NGC 1275 was one of William Herschel's discoveries; he found it on October 17, 1786. John Herschel included it in the GC from observations of d'Arrest and apparently never observed it himself.
It is the dominant member of the Perseus Cluster of Galaxies and a strong radio source, therefore named Perseus A, and 3C 84 from its entry in the 3rd Cambridge Catalogue of Radio Sources. It is also a strong X-ray source. Its nucleus shows emission lines and is of Seyfert type 1 - this galaxy was in Carl Seyfert's original list of galaxies with peculiar emission lines in their nucleus, now called Seyfert galaxies. Filaments of gaseous material are moving explosively outward at 1500 miles per second.
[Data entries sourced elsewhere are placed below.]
(** [for m.pq.Len() > 0 && ... ] (lines 239-242): pop while the first entry is
    deliverable. *)
Fixpoint drain (fuel : nat) (q : MessagePQ) : outcome (MessagePQ * list Message) :=
  match fuel with
  | O => Block
  | S fuel =>
      match q !! 0%nat with
      | Some head =>
          if IsDeliverable head then
            '(message, q') ← pq_pop q;
            '(q'', delivered) ← drain fuel q';
            Ret (q'', message :: delivered)
          else Ret (q, [])
      | None => Ret (q, [])
      end
  end.

(** The last branch: the agreed priority arrives (lines 232-243). *)
Definition ISIS_a (m : Multicast) (message : Message) : outcome (Multicast * list output) :=
  match FindById (pq m) (Id message) with
  | None => Crash NilDeref
  | Some k =>
      let q1 := alter (set_IsDeliverable true) k (pq m) in
      q2 ← Update q1 k (Priority message);
      '(q3, delivered) ← drain (S (length q2)) q2;
      Ret (set_pq q3 m, fmap (M := list) ODeliver delivered)
  end.

(** One iteration of the loop of [ISIS] on the message received from
    [msgChan]; [keys] is the order in which it ranges over [nfailCheck]. *)
Definition ISIS_step (m : Multicast) (keys encs : list string) (message : Message)
    : outcome (Multicast * list output) :=
  '(m1, out) ← failScan keys encs m;
  '(m2, out') ←
    (if decide (Status message = "i") then ISIS_i m1 encs message
     else if decide (Status message = "pf") then Ret (ISIS_pf m1 encs message)
     else if decide (Status message = "p") then ISIS_p m1 encs message
     else ISIS_a m1 message);
  Ret (m2, out ++ out').

(** The state [Node.Run] gives a node before it starts the loop (node.go,
    lines 92-114 and 184-192): [nodes] are the connected nodes. *)
Definition Multicast_init (cur : string) (nodes : list string) : Multicast := {|
  A := 0; P := 0; curNodeId := cur; aliveNodes := zlen nodes;
  nfailCheck := list_to_map ((fun k => (k, false)) <$> nodes);
  messageCheck := ∅;
  messageNCheck := list_to_map ((fun k => (k, 0)) <$> nodes);
  pq := []; proposed := ∅; repliers := ∅;
|}.

(** ** The invariant of a node

    The queue is a heap whose entries know their positions, and a message is
    in it at most once and only after its id was recorded in
    [messageCheck]. *)
Definition mc_ok (m : Multicast) : Prop :=
  pq_ok (pq m) /\ NoDup (Id <$> pq m) /\
  (forall x, x ∈ pq m -> is_Some (messageCheck m !! Id x)).

Lemma fmap_Id_erase (q : MessagePQ) : Id <$> (erase <$> q) = Id <$> q.
Proof. rewrite <- list_fmap_compose. by apply list_fmap_ext. Qed.

Lemma Permutation_ids (q q' : MessagePQ) :
  erase <$> q ≡ₚ erase <$> q' -> Id <$> q ≡ₚ Id <$> q'.
Proof. intros H. apply (fmap_Permutation Id) in H. by rewrite !fmap_Id_erase in H. Qed.

Lemma elem_of_erase_perm (q : MessagePQ) (l : list Message) x :
  erase <$> q ≡ₚ erase <$> l -> x ∈ q -> exists y, y ∈ l /\ erase x = erase y.
Proof.
  intros Hp Hx. assert (erase x ∈ erase <$> l) as Hl.
  { rewrite <- Hp. by apply list_elem_of_fmap_2. }
  apply list_elem_of_fmap in Hl as (y & -> & Hy). by exists y.
Qed.

(** Rewriting the fields of an entry that order and position do not depend on. *)
Lemma pq_ok_insert_same (q : MessagePQ) k a b :
  pq_ok q -> q !! k = Some a ->
  Priority b = Priority a -> Sender b = Sender a -> Index b = Index a ->
  pq_ok (<[k := b]> q).
Proof.
  intros [Ho Hi] Hk Hp Hs Hx.
  assert (forall x, msg_lt x (erase b) = msg_lt x (erase a)) as Hl.
  { intros x. unfold msg_lt. cbn. by rewrite Hp, Hs. }
  assert (forall x, msg_lt (erase b) x = msg_lt (erase a) x) as Hr.
  { intros x. unfold msg_lt. cbn. by rewrite Hp, Hs. }
  assert (view q !! k = Some (erase a)) as Hv by (by rewrite view_pq, list_lookup_fmap, Hk).
  split.
  - unfold heap_ordered in *. rewrite length_view_pq in *. rewrite length_insert.
    intros j Hj x y Hx' Hy'.
    rewrite view_insert_lookup in Hx', Hy'.
    assert (exists x', view q !! parent j = Some x' /\ forall z, msg_lt z x = msg_lt z x')
      as (x' & Hx1 & Hx2).
    { destruct (decide (k = parent j /\ _)) as [[<- _]|]; [|by exists x].
      apply (inj Some) in Hx' as <-. by exists (erase a). }
    assert (exists y', view q !! j = Some y' /\ forall z, msg_lt y z = msg_lt y' z)
      as (y' & Hy1 & Hy2).
    { destruct (decide (k = j /\ _)) as [[<- _]|]; [|by exists y].
      apply (inj Some) in Hy' as <-. by exists (erase a). }
    change (msg_lt y x = false). rewrite Hx2, Hy2. exact (Ho j Hj x' y' Hx1 Hy1).
  - intros j x. rewrite list_lookup_insert. case_decide as Hd; [|by apply Hi].
    destruct Hd as [<- _]. intros [= <-]. rewrite Hx. exact (Hi k a Hk).
Qed.

Lemma fmap_Id_insert (q : MessagePQ) k a b :
  q !! k = Some a -> Id b = Id a -> Id <$> <[k := b]> q = Id <$> q.
Proof.
  intros Hk Hid. rewrite list_fmap_insert, Hid. apply list_insert_id.
  by rewrite list_lookup_fmap, Hk.
Qed.

Lemma elem_of_ids (q : MessagePQ) id : id ∈ Id <$> q <-> exists x, x ∈ q /\ Id x = id.
Proof. rewrite list_elem_of_fmap. naive_solver. Qed.

(** [mc_ok] only depends on the ids the queue holds. *)
Definition ids_ok (q : MessagePQ) (check : gmap string bool) : Prop :=
  NoDup (Id <$> q) /\ forall id, id ∈ Id <$> q -> is_Some (check !! id).

Lemma mc_ok_ids m :
  mc_ok m <-> pq_ok (pq m) /\ ids_ok (pq m) (messageCheck m).
Proof.
  unfold mc_ok, ids_ok. setoid_rewrite elem_of_ids. naive_solver.
Qed.

Lemma ids_ok_submseteq (q q' : MessagePQ) check :
  Id <$> q' ⊆+ Id <$> q -> ids_ok q check -> ids_ok q' check.
Proof.
  intros Hsub [Hnd Hall]. split.
  { apply submseteq_Permutation in Hsub as [k Hk]. rewrite Hk in Hnd.
    by apply NoDup_app in Hnd as [Hnd _]. }
  intros id Hid. apply Hall. by eapply elem_of_submseteq.
Qed.

Lemma PQRemove_ids (q q' : MessagePQ) k r check :
  pq_ok q -> ids_ok q check -> PQRemove q k = Ret (r, q') ->
  pq_ok q' /\ ids_ok q' check /\ Id <$> q' ⊆+ Id <$> q.
Proof.
  intros Hok Hids Hr. destruct (q !! k) as [x|] eqn:Hk.
  - destruct (PQRemove_ok q k x Hok Hk) as (q1 & Hr' & Hok' & Hp).
    rewrite Hr' in Hr. injection Hr as _ <-.
    assert (Id <$> q1 ⊆+ Id <$> q) as Hsub.
    { apply (fmap_Permutation Id) in Hp. cbn in Hp. rewrite !fmap_Id_erase in Hp.
      rewrite Hp. by apply submseteq_cons. }
    split_and!; [done| |done]. by eapply ids_ok_submseteq.
  - unfold PQRemove in Hr. by rewrite Hk in Hr.
Qed.

Lemma failItems_ok fuel i encs nFail (q q' : MessagePQ) out check :
  pq_ok q -> ids_ok q check ->
  failItems fuel i encs nFail q = Ret (q', out) ->
  pq_ok q' /\ ids_ok q' check /\ Id <$> q' ⊆+ Id <$> q.
Proof.
  revert i q q' out. induction fuel as [|fuel IH]; intros i q q' out Hok Hids H.
  { by injection H as <- _. }
  cbn [failItems] in H. destruct (q !! i) as [item|] eqn:Hi; [|by eapply IH].
  case_decide; [|by eapply IH]. case_decide.
  - bind_inv H. destruct r as [r q1]. eapply PQRemove_ids in E as (? & ? & Hsub); [|done..].
    eapply IH in H as (? & ? & ?); [|done..]. split_and!; [done|done|by etrans].
  - bind_inv H. bind_inv H. destruct r0 as [q1 out1]. injection H as <- _.
    assert (Id <$> <[i := set_Status "pf" item]> q = Id <$> q) as Hsame
      by (by eapply fmap_Id_insert).
    rewrite <- Hsame. eapply IH; [..|done].
    + by eapply pq_ok_insert_same.
    + unfold ids_ok. by rewrite Hsame.
Qed.

Lemma failScan_ok keys encs m m' out :
  mc_ok m -> failScan keys encs m = Ret (m', out) ->
  mc_ok m' /\ messageCheck m' = messageCheck m /\ Id <$> pq m' ⊆+ Id <$> pq m.
Proof.
  revert m m' out. induction keys as [|nFail keys IH]; intros m m' out Hok H.
  { by injection H as <- _. }
  cbn [failScan] in H. case_decide; [|by eapply IH].
  bind_inv H. destruct r as [q1 o1]. bind_inv H. destruct r as [m2 o2].
  injection H as <- _. apply mc_ok_ids in Hok as [Hpq Hids]. cbn [pq set_messageNCheck] in E.
  eapply failItems_ok in E as (Hpq' & Hids' & Hsub); [|done..].
  eapply IH in E0 as (? & ? & ?); [|by apply mc_ok_ids]. split_and!; [done|done|by etrans].
Qed.

(** A scan only sends: it delivers nothing. *)
Definition is_cast (o : output) : Prop := match o with OCast _ _ => True | _ => False end.

Lemma bcast_Cast_casts encs k message out :
  bcast_Cast encs k message = Ret out -> Forall is_cast out.
Proof. unfold bcast_Cast. case_decide; [|done]. intros [= <-]. by constructor. Qed.

Lemma failItems_casts fuel i encs nFail (q q' : MessagePQ) out :
  failItems fuel i encs nFail q = Ret (q', out) -> Forall is_cast out.
Proof.
  revert i q q' out. induction fuel as [|fuel IH]; intros i q q' out H.
  { injection H as _ <-. constructor. }
  cbn [failItems] in H. destruct (q !! i) as [item|] eqn:Hi; [|by eapply IH].
  case_decide; [|by eapply IH]. case_decide.
  - bind_inv H. destruct r as [r q1]. by eapply IH.
  - bind_inv H. bind_inv H. destruct r0 as [q1 out1]. injection H as _ <-.
    apply Forall_app. split; [by eapply bcast_Cast_casts|by eapply IH].
Qed.

Lemma failScan_casts keys encs m m' out :
  failScan keys encs m = Ret (m', out) -> Forall is_cast out.
Proof.
  revert m m' out. induction keys as [|nFail keys IH]; intros m m' out H.
  { injection H as _ <-. constructor. }
  cbn [failScan] in H. case_decide; [|by eapply IH].
  bind_inv H. destruct r as [q1 o1]. bind_inv H. destruct r as [m2 o2]. injection H as _ <-.
  apply Forall_app. split; [by eapply failItems_casts|by eapply IH].
Qed.

Lemma fmap_OCast_casts (ks : list string) (f : string -> Message) :
  Forall is_cast ((fun k => OCast k (f k)) <$> ks).
Proof. apply Forall_fmap. by apply Forall_true. Qed.

#[export] Hint Resolve bcast_Cast_casts fmap_OCast_casts : go.

(** *** The delivery loop *)

(** The loop ends within [length q + 1] iterations; it takes messages off in
    nondecreasing order, all of them deliverable, none above one that stays,
    and stops at a first entry that is not deliverable. *)
Lemma drain_spec fuel (q : MessagePQ) :
  pq_ok q -> (length q < fuel)%nat ->
  exists q' ds, drain fuel q = Ret (q', ds) /\ pq_ok q' /\
    erase <$> q ≡ₚ ds ++ (erase <$> q') /\
    StronglySorted (fun a b => msg_lt b a = false) ds /\
    Forall (fun d => IsDeliverable d = true) ds /\
    (forall d x, d ∈ ds -> x ∈ q' -> msg_lt x d = false) /\
    (forall h, q' !! 0%nat = Some h -> IsDeliverable h = false).
Proof.
  revert q. induction fuel as [|fuel IH]; intros q Hok Hlen; [lia|]. cbn [drain].
  destruct (q !! 0%nat) as [hd|] eqn:Hh.
  2:{ exists q, []. split_and!; try done; [constructor|set_solver|congruence]. }
  destruct (IsDeliverable hd) eqn:Hd.
  2:{ exists q, []. split_and!; try done; [constructor|set_solver|congruence]. }
  destruct (pq_pop_ok q Hok) as (m0 & m & q1 & Hm0 & Hpop & -> & Hok1 & Hp & Hmin).
  { intros ->. done. }
  assert (m0 = hd) as -> by congruence.
  pose proof (Permutation_length Hp) as Hl. rewrite length_cons, !length_fmap in Hl.
  destruct (IH q1 Hok1 ltac:(lia)) as (q' & ds & Hdr & Hok' & Hp' & Hs & Hall & Hle & Hstop).
  rewrite Hpop. cbn. rewrite Hdr. cbn. exists q', (erase hd :: ds).
  assert (forall x, erase x ∈ ds ++ (erase <$> q') -> msg_lt x hd = false) as Hmin'.
  { intros x Hx. rewrite <- Hp' in Hx. assert (erase x ∈ erase <$> q) as Hq.
    { rewrite Hp. by right. }
    apply list_elem_of_fmap in Hq as (y & Hy & Hyq).
    change (msg_lt (erase x) hd = false). rewrite Hy.
    exact (Hmin y Hyq). }
  assert (forall d, d ∈ ds -> erase d = d) as Her.
  { intros d Hd'. assert (d ∈ erase <$> q1) as Hq1 by (rewrite Hp'; set_solver).
    by apply list_elem_of_fmap in Hq1 as (y & -> & _). }
  split_and!; try done.
  - by rewrite Hp, Hp'.
  - constructor; [done|]. apply Forall_forall. intros d Hd'. apply Hmin'.
    rewrite Her; set_solver.
  - by constructor.
  - intros d x [->|Hd']%elem_of_cons Hx; [|by apply Hle].
    apply Hmin'. apply elem_of_app. right. by apply list_elem_of_fmap_2.
Qed.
From APOD on Perseus Cluster of Galaxies:
Explanation: Here is one of the largest objects that anyone will ever see on the sky. Each of these fuzzy blobs is a galaxy, together making up the Perseus Cluster, one of the closest clusters of galaxies. The cluster is seen through a foreground of faint stars in our own Milky Way Galaxy. Near the cluster center, roughly 250 million light-years away, is the cluster's dominant galaxy NGC 1275, seen above as a large galaxy on the image left. A prodigious source of x-rays and radio emission, NGC 1275 accretes matter as gas and galaxies fall into it. The Perseus Cluster of Galaxies, also cataloged as Abell 426, is part of the Pisces-Perseus supercluster spanning over 15 degrees and containing over 1,000 galaxies. At the distance of NGC 1275, this view covers about 15 million light-years.